インボイス制度で領収書の税率(8%/10%混在)はどう集計する?

公開:2026-06-25

食料品の8%(軽減税率)と、それ以外の10%。1枚のレシートに税率が混在すると、集計が一気に面倒になります。インボイス制度下で領収書をどう扱い、税率別にどう集計すればよいかを整理します。

インボイス制度で領収書管理はどう変わったか

インボイス制度(適格請求書等保存方式)では、仕入税額控除を受けるために、原則として適格請求書(インボイス)の保存が必要になりました。
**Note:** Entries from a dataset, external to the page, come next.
Lemma find_applet_spec l name argv fn : NoDup l.*1 -> (name, fn) ∈ l -> find_applet l name argv = Call fn argv.
Proof.
  intros Hn Hin. unfold find_applet. destruct (list_find _ l) as [[i [n f]]|] eqn:E.
  - apply list_find_Some in E as (E & En & _). cbn in En. subst n. apply list_elem_of_lookup in Hin as (j & Hj).
    assert (i = j) as ->. { eapply NoDup_lookup; [done|rewrite list_lookup_fmap, E; done|by rewrite list_lookup_fmap, Hj]. } by simplify_eq.
  - apply list_find_None in E. rewrite Forall_forall in E. by destruct (E _ Hin).
Qed.

Lemma applet_name name fn : (name, fn) ∈ applets ->
  name <> [] /\ Forall (.≠ SLASH) name /\ head name <> Some x2d /\ name ∉ [bs "magisk"; bs "magisk32"; bs "magisk64"].
Proof.
  unfold applets. rewrite !elem_of_cons, elem_of_nil. intros [[= -> _]|[[= -> _]|[[= -> _]|[]]]].
  all: match goal with |- ?P => apply (bool_decide_unpack P) end; vm_compute; exact I.
Qed.

(** An applet is found by its name: as a link to the binary in any directory, or as the
    first argument of magisk; both ways call the same function, with the arguments that
    follow.  The applet of zygisk is only reached when the program has an empty name. *)
Theorem applet_dispatch path magisk name fn args : (name, fn) ∈ applets -> names_file path name ->
  (exists m, m ∈ [bs "magisk"; bs "magisk32"; bs "magisk64"] /\ names_file magisk m) ->
  main (path :: args) = Call fn (path :: args) /\ main (magisk :: name :: args) = Call fn (name :: args) /\
  main ([] :: bs "zygisk" :: args) = Call ZygiskApp (bs "zygisk" :: args) /\ (forall argv l, main argv = Call ZygiskApp l -> head argv = Some []).
Proof.
  intros Hin Hp (m & Hm & Hf). pose proof (applet_name name fn Hin) as (N1 & N2 & N3 & N4).
  assert (NoDup applets.*1) as Hd by (apply (bool_decide_unpack (NoDup _)); vm_compute; exact I).
  assert (m <> [] /\ Forall (.≠ SLASH) m) as [M1 M2].
  { rewrite !elem_of_cons, elem_of_nil in Hm. destruct Hm as [->|[->|[->|[]]]]; match goal with |- ?P => apply (bool_decide_unpack P) end; vm_compute; exact I. }
  destruct (basename_file path name N1 N2 Hp) as [B1 B2]. destruct (basename_file magisk m M1 M2 Hf) as [B3 B4].
  split_and!.
  - rewrite (main_named path name) by done. by apply find_applet_spec.
  - rewrite main_magisk; [by apply find_applet_spec|by rewrite B3|done|done].
  - reflexivity.
  - assert (forall n argv l, find_applet applets n argv <> Call ZygiskApp l) as Hz.
    { intros n argv l. unfold find_applet. destruct (list_find _ applets) as [[i a]|] eqn:E; [|done]. apply list_find_Some in E as [E _].
      apply list_elem_of_lookup_2 in E. unfold applets in E. rewrite !elem_of_cons, elem_of_nil in E. by destruct E as [->|[->|[->|[]]]]. }
    intros [|[|c p] as_] l; [done|done|]. unfold main. case_bool_decide; [|by intros ?%Hz].
    destruct as_ as [|a as_]; [done|]. case_bool_decide; [done|by intros ?%Hz].
Qed.

Lemma applet_dispatch_witness : main [bs "/sbin/su"; bs "-c"; bs "id"] = Call Su [bs "/sbin/su"; bs "-c"; bs "id"] /\
  main [bs "/debug_ramdisk/magisk"; bs "su"; bs "-c"; bs "id"] = Call Su [bs "su"; bs "-c"; bs "id"].
Proof.
  destruct (applet_dispatch (bs "/sbin/su") (bs "/debug_ramdisk/magisk") (bs "su") Su [bs "-c"; bs "id"]) as (H1 & H2 & _).
  - unfold applets. set_solver.
  - right. exists (bs "/sbin"). reflexivity.
  - exists (bs "magisk"). split; [set_solver|]. right. exists (bs "/debug_ramdisk"). reflexivity.
  - by split.
Defined.

(** The list of applets leaves one out. *)
Example magiskhide_not_listed : (bs "magiskhide" ∉ applet_names) /\ main [bs "magisk"; bs "magiskhide"] = Call MagiskHide [bs "magiskhide"].
Proof. split; [apply (bool_decide_unpack (bs "magiskhide" ∉ applet_names)); vm_compute; exact I|reflexivity]. Qed.

(** ** The command and the daemon *)

Section client.
Context (version : bytes) (ver_code : Z) (debug : bool) (tmp preinit : bytes).
Context (uid : Z) (access exec : bytes -> bool) (real : bytes -> bytes) (is_client : Z -> bool).
(** The rows a statement returns. *)
Context (rows : bytes -> list bytes).

(** What the actions of the daemon send; [payload] is what the client sends after the code. *)
Definition sent (payload : bytes) (a : action) : bytes :=
  match a with
  | Send b => b
  | DbExec => match read_string payload with Ret (sql, _, _) => concat (map write_string (rows sql)) ++ write_int 0 | _ => [] end
  | _ => []
  end.

(** The daemon behind [connect_daemon]: its answer, as the client takes it, and what its
    handler sends. *)
Definition serve (c : sock_cred) (code : Z) (payload : bytes) : option bytes :=
  let v := handle_request is_client (Some c) (write_int code ++ payload) in
  if response_ok (read_int (reply v)).1 then
    match v with
    | HandleSync code => match handle_request_sync version ver_code debug code with Ret l => Some (concat (map (sent payload) l)) | _ => None end
    | HandleAsync code => match handle_request_async code payload with Ret l => Some (concat (map (sent payload) l)) | _ => None end
    | _ => Some []
    end
  else None.

Definition magisk (c : sock_cred) (args : list bytes) : outcome (list effect * ending) :=
  magisk_main version ver_code debug tmp preinit uid access exec real (serve c) (bs "magisk" :: args).

(** The answer for a known code is the permission switch's. *)
Lemma serve_eq c code payload : is_root c || is_client (cr_pid c) = true -> valid_code code ->
  serve c code payload = match check_permission c code with
    | Some _ => None
    | None => if code <? SYNC_BARRIER then match handle_request_sync version ver_code debug code with Ret l => Some (concat (map (sent payload) l)) | _ => None end
              else if code <? STAGE_BARRIER then match handle_request_async code payload with Ret l => Some (concat (map (sent payload) l)) | _ => None end
              else Some []
    end.
Proof.
  intros Hc Hv. unfold serve, handle_request.
  assert (negb (is_root c) && negb (is_zygote c) && negb (is_client (cr_pid c)) = false) as ->.
  { apply orb_true_iff in Hc as [->| ->]; [done|]. by rewrite andb_false_r. }
  assert (0 <= code < 15) as Hr.
  { apply valid_code_range in Hv. rewrite !orb_false_iff, Z.ltb_ge, Z.leb_gt in Hv. unfold REQ_END in Hv. lia. }
  rewrite read_write_int by lia. rewrite (proj1 (valid_code_range code) Hv).
  destruct (check_permission c code) as [r|] eqn:Ep.
  - assert (r = ROOT_REQUIRED \/ r = ACCESS_DENIED) as [-> | ->]; [|reflexivity..].
    unfold check_permission in Ep. repeat case_match; naive_solver.
  - destruct (code <? SYNC_BARRIER); [reflexivity|]. by destruct (code <? STAGE_BARRIER).
Qed.

Ltac known := apply (bool_decide_unpack (_ ∈ _)); vm_compute; exact I.

Definition version_text : bytes := version ++ if debug then bs ":MAGISK:D" else bs ":MAGISK:R".

(** Evaluates the comparison of options. *)
Ltac pick := unfold magisk, magisk_main; repeat (match goal with
  |- context [bool_decide (bs ?a = bs ?b)] => let v := eval vm_compute in (bool_decide (bs a = bs b)) in change (bool_decide (bs a = bs b)) with v; rewrite ?andb_false_r; cbv iota end).

Lemma serve_version c : is_root c || is_client (cr_pid c) = true ->
  serve c CHECK_VERSION [] = Some (write_string version_text) /\ serve c CHECK_VERSION_CODE [] = Some (write_int ver_code).
Proof. intros Hc. split; (rewrite serve_eq; [|done|known]); cbn -[write_string write_int]; by rewrite app_nil_r. Qed.

Lemma serve_root_only c code payload : is_root c || is_client (cr_pid c) = true -> code ∈ root_codes ->
  is_root c = false -> serve c code payload = None.
Proof.
  intros Hc Hr Hn. rewrite serve_eq; [|done|].
  - unfold check_permission. by rewrite bool_decide_true, Hn.
  - revert Hr. unfold root_codes. rewrite !elem_of_cons, elem_of_nil. intros [->|[->|[->|[->|[->|[->|[->|[]]]]]]]]; known.
Qed.

Lemma serve_stop c : is_root c = true -> serve c STOP_DAEMON [] = Some (write_int 0).
Proof. intros Hc. rewrite serve_eq; [|by rewrite Hc|known]. unfold check_permission. by rewrite Hc. Qed.

Lemma serve_remove c payload : is_root c || is_client (cr_pid c) = true ->
  serve c REMOVE_MODULES payload = if is_root c || (cr_uid c =? AID_SHELL) then Some (write_int 0) else None.
Proof.
  intros Hc. rewrite serve_eq; [|done|known]. unfold check_permission. cbn -[write_int].
  destruct (is_root c || (cr_uid c =? AID_SHELL)); [|done]. by destruct ((read_int payload).1 =? 0).
Qed.

Lemma serve_sql c sql : is_root c = true -> zlen sql < 2 ^ 31 ->
  serve c SQLITE_CMD (write_string sql) = Some (concat (map write_string (rows sql)) ++ write_int 0).
Proof.
  intros Hc Hs. rewrite serve_eq; [|by rewrite Hc|known]. unfold check_permission. rewrite Hc. cbn -[write_string write_int read_string].
  rewrite <- (app_nil_r (write_string sql)), read_string_write by done. by rewrite app_nil_r.
Qed.

Lemma sqlite_cmd_more f : forall s l g, sqlite_cmd f s = Ret l -> (f <= g)%nat -> sqlite_cmd g s = Ret l.
Proof.
  induction f as [|f IH]; intros s l g H Hg; [done|]. destruct g as [|g]; [lia|]. cbn [sqlite_cmd] in *.
  destruct (read_string s) as [[[res b] s']| | |]; cbn [obind] in *; try done. destruct res; [done|].
  destruct (sqlite_cmd f s') eqn:E; cbn [obind] in *; try done. rewrite (IH _ _ g E) by lia. done.
Qed.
レシートや領収書に登録番号・適用税率・税率ごとの消費税額などが記載されているかが、これまで以上に意味を持ちます。

8%・10%が混在するレシートの集計が面倒な理由

スーパーやコンビニのレシートでは、軽減税率(8%)対象品と標準税率(10%)対象品が1枚に混ざります。経費として扱うとき、税率ごとに金額を分けて把握する必要があり、手計算では取り違えやすいのが難点です。

8%対象(小計)飲食料品など
10%対象(小計)その他の品目
合計8%分+10%分

内税・外税の見分け方と計算

レシートには「税込(内税)」表示のものと、「税抜+消費税額(外税)」表示のものがあります。税抜から税額を求める場合は税率を掛け、税込から税抜を求める場合は割り戻します。混在レシートでは、税率ごとにこの計算を分けて行う必要があります。

適格請求書(登録番号)の扱い

仕入税額控除との関係で、発行事業者の登録番号(T+13桁)が記載されているかが確認ポイントになります。番号の有無や控除の可否は取引内容により判断が分かれるため、具体的な処理は税理士・会計ソフトでご確認ください。

税率を自動判定してクロス集計する

iPhone アプリ わけレシ は、レシートを撮ると端末内の AI が税率(8%/10%/混在/非課税)を判定し、内税・外税のいずれの表記でも集計します。会社・案件 × 期間 × カテゴリ × 税率のクロス集計に対応し、会計ソフト別の CSV にも書き出せます。会計ソフトへの取り込みは CSV取り込み手順 を参照してください。

よくある質問

8%と10%が混ざったレシートはどう扱う?
税率ごとに金額を分けて把握する必要があります。税率別の集計に対応したアプリだと取り違えを防げます。
インボイスの登録番号は何を確認する?
発行事業者の登録番号(T+13桁)の記載有無が確認ポイントです。控除の可否は税理士にご確認ください。
内税・外税どちらでも集計できますか?
税率を判定すれば、税込(内税)・税抜+税額(外税)どちらの表記でも集計できます。
免責事項:本記事はインボイス制度・消費税に関する一般的な情報提供であり、税務・会計上の助言ではありません。制度の要件や控除の可否は改正・個別事情により異なるため、最新情報は国税庁・税理士にご確認ください。アプリ「わけレシ」の AI による読み取り・税率判定・自動仕分けは精度を保証するものではなく、誤認識・誤分類が生じる場合があります。読み取り結果・集計・書き出したデータは必ずご自身で確認のうえ、最終的な会計・税務処理は税理士・会計ソフト等でご確認ください。